Collected data entries
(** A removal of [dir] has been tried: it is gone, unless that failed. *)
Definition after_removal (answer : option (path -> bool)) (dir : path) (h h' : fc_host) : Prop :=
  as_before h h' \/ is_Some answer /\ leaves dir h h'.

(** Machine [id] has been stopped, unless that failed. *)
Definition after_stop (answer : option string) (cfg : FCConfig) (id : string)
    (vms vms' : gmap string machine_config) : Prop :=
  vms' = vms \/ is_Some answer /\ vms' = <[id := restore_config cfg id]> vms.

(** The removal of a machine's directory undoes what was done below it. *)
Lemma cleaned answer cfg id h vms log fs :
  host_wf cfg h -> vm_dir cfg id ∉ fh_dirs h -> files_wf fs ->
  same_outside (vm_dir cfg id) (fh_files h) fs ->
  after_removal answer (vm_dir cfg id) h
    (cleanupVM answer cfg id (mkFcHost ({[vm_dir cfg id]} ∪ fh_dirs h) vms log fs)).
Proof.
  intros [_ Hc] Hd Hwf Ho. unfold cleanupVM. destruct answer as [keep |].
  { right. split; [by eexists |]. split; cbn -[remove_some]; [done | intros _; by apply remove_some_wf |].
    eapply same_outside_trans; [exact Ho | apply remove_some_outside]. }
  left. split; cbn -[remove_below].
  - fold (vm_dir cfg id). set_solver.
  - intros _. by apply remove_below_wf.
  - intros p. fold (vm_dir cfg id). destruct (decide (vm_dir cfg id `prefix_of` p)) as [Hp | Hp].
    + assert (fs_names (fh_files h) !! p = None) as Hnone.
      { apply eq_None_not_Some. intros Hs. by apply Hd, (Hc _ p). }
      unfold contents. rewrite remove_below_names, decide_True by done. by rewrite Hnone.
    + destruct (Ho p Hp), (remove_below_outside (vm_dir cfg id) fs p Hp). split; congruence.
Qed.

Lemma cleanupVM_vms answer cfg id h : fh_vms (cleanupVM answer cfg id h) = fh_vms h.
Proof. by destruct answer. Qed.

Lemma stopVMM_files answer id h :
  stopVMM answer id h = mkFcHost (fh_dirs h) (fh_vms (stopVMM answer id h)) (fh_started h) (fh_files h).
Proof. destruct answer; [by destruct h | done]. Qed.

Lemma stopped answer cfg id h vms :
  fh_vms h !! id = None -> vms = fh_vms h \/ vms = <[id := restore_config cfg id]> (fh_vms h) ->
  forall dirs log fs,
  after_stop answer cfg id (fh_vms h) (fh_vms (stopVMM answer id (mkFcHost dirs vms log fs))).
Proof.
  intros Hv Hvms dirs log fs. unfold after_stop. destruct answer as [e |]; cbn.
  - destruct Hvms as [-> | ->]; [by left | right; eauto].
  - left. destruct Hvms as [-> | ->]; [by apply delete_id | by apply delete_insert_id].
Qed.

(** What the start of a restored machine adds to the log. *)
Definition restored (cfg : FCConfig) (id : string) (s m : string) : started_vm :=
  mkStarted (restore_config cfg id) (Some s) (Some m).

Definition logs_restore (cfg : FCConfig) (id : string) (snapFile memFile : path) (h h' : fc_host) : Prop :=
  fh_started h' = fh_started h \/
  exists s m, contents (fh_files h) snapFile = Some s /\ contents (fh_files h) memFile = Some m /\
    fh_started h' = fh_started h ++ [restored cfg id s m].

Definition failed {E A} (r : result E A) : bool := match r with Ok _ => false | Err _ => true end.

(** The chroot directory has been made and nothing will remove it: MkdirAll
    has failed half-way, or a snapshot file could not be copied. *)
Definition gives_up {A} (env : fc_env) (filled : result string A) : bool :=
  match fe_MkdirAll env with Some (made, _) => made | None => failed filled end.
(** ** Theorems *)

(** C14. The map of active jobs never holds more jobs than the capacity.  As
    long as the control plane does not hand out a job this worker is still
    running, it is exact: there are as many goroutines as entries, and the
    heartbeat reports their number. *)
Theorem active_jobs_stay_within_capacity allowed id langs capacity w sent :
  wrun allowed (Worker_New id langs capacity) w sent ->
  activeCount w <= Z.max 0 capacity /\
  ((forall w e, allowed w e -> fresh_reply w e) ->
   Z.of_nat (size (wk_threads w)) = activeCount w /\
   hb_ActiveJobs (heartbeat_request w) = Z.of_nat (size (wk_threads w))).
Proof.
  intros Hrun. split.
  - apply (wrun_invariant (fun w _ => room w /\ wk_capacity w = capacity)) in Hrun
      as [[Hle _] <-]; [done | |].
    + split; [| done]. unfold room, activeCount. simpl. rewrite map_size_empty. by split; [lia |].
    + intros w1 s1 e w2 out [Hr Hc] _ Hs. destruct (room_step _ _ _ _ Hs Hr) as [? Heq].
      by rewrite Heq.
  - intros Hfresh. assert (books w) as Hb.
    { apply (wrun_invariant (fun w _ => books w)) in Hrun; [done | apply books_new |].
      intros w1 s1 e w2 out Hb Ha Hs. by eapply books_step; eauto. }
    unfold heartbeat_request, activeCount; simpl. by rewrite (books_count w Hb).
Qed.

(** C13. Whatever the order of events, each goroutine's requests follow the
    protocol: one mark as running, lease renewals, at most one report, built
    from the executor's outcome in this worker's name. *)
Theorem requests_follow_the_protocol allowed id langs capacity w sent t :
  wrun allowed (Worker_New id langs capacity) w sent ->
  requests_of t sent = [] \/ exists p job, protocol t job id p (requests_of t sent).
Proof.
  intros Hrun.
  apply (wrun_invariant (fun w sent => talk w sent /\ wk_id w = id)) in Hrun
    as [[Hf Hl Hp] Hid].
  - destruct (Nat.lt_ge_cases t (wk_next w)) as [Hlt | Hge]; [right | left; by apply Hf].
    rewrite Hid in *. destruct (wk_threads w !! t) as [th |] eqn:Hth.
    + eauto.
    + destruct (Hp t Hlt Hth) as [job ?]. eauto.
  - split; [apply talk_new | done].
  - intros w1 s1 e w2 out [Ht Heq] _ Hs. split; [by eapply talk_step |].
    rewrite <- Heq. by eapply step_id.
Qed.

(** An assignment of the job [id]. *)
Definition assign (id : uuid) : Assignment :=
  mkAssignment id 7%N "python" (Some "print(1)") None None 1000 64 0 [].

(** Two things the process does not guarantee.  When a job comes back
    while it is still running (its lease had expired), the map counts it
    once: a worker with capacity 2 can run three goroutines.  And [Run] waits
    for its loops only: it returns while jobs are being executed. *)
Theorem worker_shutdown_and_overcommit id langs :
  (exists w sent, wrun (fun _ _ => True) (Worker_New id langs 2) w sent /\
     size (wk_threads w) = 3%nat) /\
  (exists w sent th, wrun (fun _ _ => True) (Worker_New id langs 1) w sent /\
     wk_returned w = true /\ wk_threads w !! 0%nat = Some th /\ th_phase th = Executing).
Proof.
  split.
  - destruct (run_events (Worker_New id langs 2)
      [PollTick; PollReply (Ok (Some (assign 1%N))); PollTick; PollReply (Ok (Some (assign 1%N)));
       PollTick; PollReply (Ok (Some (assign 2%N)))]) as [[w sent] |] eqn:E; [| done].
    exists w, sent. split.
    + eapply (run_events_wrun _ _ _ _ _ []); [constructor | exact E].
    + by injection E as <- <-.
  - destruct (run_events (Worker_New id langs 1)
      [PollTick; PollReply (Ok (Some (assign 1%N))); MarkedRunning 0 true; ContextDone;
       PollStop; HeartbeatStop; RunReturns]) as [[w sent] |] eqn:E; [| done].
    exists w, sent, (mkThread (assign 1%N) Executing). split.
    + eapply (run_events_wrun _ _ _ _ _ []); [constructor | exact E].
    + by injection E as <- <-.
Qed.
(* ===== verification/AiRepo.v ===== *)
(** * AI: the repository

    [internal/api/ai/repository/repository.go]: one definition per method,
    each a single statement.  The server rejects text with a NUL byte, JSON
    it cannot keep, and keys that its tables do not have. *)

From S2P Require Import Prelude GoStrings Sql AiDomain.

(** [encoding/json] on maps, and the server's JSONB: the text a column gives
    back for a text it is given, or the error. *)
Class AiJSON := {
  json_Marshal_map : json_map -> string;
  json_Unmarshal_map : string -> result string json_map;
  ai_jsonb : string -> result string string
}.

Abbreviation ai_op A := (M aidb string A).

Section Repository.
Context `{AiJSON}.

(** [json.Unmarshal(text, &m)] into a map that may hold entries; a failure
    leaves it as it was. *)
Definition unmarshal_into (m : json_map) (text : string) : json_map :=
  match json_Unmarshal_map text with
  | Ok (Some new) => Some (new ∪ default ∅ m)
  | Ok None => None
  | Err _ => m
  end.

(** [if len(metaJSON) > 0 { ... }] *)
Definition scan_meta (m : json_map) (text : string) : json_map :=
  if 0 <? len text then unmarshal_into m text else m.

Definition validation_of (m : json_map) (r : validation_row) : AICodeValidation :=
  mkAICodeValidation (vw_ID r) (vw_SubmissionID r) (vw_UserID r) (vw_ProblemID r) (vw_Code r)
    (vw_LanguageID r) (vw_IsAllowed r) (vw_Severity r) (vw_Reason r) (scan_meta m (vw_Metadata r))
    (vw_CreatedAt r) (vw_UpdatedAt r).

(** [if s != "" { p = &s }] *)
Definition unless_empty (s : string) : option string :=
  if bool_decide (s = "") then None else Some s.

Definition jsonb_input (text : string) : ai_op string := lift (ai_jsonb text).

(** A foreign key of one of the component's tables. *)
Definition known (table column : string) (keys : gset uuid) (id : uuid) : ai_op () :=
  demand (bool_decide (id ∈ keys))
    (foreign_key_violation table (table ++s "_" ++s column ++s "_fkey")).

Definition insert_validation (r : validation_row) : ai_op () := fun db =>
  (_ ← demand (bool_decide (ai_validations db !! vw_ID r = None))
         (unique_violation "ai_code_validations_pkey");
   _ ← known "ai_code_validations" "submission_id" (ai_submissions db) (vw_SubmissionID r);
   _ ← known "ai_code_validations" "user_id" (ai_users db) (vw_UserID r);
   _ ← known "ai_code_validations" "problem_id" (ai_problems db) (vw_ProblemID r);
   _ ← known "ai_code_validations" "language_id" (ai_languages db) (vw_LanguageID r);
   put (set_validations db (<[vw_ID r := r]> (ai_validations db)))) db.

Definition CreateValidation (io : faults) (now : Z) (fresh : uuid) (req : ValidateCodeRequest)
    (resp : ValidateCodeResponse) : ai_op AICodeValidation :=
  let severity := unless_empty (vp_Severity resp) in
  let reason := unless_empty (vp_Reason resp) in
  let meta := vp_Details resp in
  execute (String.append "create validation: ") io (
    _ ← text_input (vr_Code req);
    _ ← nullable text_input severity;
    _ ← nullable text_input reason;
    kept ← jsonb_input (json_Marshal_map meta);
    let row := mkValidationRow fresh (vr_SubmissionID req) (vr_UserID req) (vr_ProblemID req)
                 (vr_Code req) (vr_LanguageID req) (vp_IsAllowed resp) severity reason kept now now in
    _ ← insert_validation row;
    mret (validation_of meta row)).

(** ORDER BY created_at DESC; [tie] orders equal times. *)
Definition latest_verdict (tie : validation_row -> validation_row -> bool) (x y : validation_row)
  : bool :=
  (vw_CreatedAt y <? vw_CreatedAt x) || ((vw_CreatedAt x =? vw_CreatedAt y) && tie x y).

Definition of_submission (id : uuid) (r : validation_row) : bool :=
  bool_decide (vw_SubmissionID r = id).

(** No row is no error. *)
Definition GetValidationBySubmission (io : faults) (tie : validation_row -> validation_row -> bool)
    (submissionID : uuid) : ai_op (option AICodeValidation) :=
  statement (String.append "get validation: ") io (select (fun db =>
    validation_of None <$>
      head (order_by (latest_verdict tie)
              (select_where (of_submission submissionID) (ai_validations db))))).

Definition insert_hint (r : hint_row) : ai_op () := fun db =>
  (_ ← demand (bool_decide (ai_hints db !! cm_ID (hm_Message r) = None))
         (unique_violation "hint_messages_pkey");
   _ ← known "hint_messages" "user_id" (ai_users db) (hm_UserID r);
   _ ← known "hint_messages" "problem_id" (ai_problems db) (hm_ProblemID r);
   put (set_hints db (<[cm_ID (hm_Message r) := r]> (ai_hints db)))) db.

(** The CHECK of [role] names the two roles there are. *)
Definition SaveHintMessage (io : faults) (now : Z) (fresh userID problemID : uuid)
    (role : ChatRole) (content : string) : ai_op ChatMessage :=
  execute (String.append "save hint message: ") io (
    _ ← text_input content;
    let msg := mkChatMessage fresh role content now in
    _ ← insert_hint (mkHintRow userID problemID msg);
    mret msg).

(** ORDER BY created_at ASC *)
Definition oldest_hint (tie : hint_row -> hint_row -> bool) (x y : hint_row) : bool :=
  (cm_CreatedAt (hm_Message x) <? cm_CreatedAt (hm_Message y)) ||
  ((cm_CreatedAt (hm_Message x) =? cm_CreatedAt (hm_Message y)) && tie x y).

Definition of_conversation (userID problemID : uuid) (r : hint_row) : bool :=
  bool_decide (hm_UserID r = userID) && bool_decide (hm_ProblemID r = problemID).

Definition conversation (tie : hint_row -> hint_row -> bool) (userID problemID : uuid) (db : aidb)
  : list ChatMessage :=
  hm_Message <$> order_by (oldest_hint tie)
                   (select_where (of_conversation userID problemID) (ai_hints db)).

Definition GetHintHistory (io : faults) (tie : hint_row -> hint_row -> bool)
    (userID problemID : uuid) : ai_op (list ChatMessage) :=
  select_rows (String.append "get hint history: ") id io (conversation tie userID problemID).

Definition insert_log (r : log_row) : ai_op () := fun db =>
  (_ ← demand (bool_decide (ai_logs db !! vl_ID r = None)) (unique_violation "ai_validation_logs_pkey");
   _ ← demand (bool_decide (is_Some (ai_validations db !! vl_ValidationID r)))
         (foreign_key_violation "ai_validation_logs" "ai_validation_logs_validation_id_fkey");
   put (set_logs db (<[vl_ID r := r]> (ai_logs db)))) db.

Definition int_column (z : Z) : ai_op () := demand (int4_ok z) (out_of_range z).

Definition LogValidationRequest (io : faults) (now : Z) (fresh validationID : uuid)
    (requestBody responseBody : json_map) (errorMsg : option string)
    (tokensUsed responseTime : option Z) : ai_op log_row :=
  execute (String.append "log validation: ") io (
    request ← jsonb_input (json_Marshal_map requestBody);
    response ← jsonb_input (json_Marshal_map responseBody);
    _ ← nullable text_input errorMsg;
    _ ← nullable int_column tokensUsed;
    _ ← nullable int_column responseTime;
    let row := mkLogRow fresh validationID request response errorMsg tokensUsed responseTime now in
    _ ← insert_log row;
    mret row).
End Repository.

Your goal | In the entries above, find the line holding "PollStop; HeartbeatStop; RunReturns])" and the line holding "(vw_CreatedAt r) (vw_UpdatedAt r)."; print both of them and every line between, exactly, and nothing else.

The answer |
       PollStop; HeartbeatStop; RunReturns]) as [[w sent] |] eqn:E; [| done].
    exists w, sent, (mkThread (assign 1%N) Executing). split.
    + eapply (run_events_wrun _ _ _ _ _ []); [constructor | exact E].
    + by injection E as <- <-.
Qed.
(* ===== verification/AiRepo.v ===== *)
(** * AI: the repository

    [internal/api/ai/repository/repository.go]: one definition per method,
    each a single statement.  The server rejects text with a NUL byte, JSON
    it cannot keep, and keys that its tables do not have. *)

From S2P Require Import Prelude GoStrings Sql AiDomain.

(** [encoding/json] on maps, and the server's JSONB: the text a column gives
    back for a text it is given, or the error. *)
Class AiJSON := {
  json_Marshal_map : json_map -> string;
  json_Unmarshal_map : string -> result string json_map;
  ai_jsonb : string -> result string string
}.

Abbreviation ai_op A := (M aidb string A).

Section Repository.
Context `{AiJSON}.

(** [json.Unmarshal(text, &m)] into a map that may hold entries; a failure
    leaves it as it was. *)
Definition unmarshal_into (m : json_map) (text : string) : json_map :=
  match json_Unmarshal_map text with
  | Ok (Some new) => Some (new ∪ default ∅ m)
  | Ok None => None
  | Err _ => m
  end.

(** [if len(metaJSON) > 0 { ... }] *)
Definition scan_meta (m : json_map) (text : string) : json_map :=
  if 0 <? len text then unmarshal_into m text else m.

Definition validation_of (m : json_map) (r : validation_row) : AICodeValidation :=
  mkAICodeValidation (vw_ID r) (vw_SubmissionID r) (vw_UserID r) (vw_ProblemID r) (vw_Code r)
    (vw_LanguageID r) (vw_IsAllowed r) (vw_Severity r) (vw_Reason r) (scan_meta m (vw_Metadata r))
    (vw_CreatedAt r) (vw_UpdatedAt r).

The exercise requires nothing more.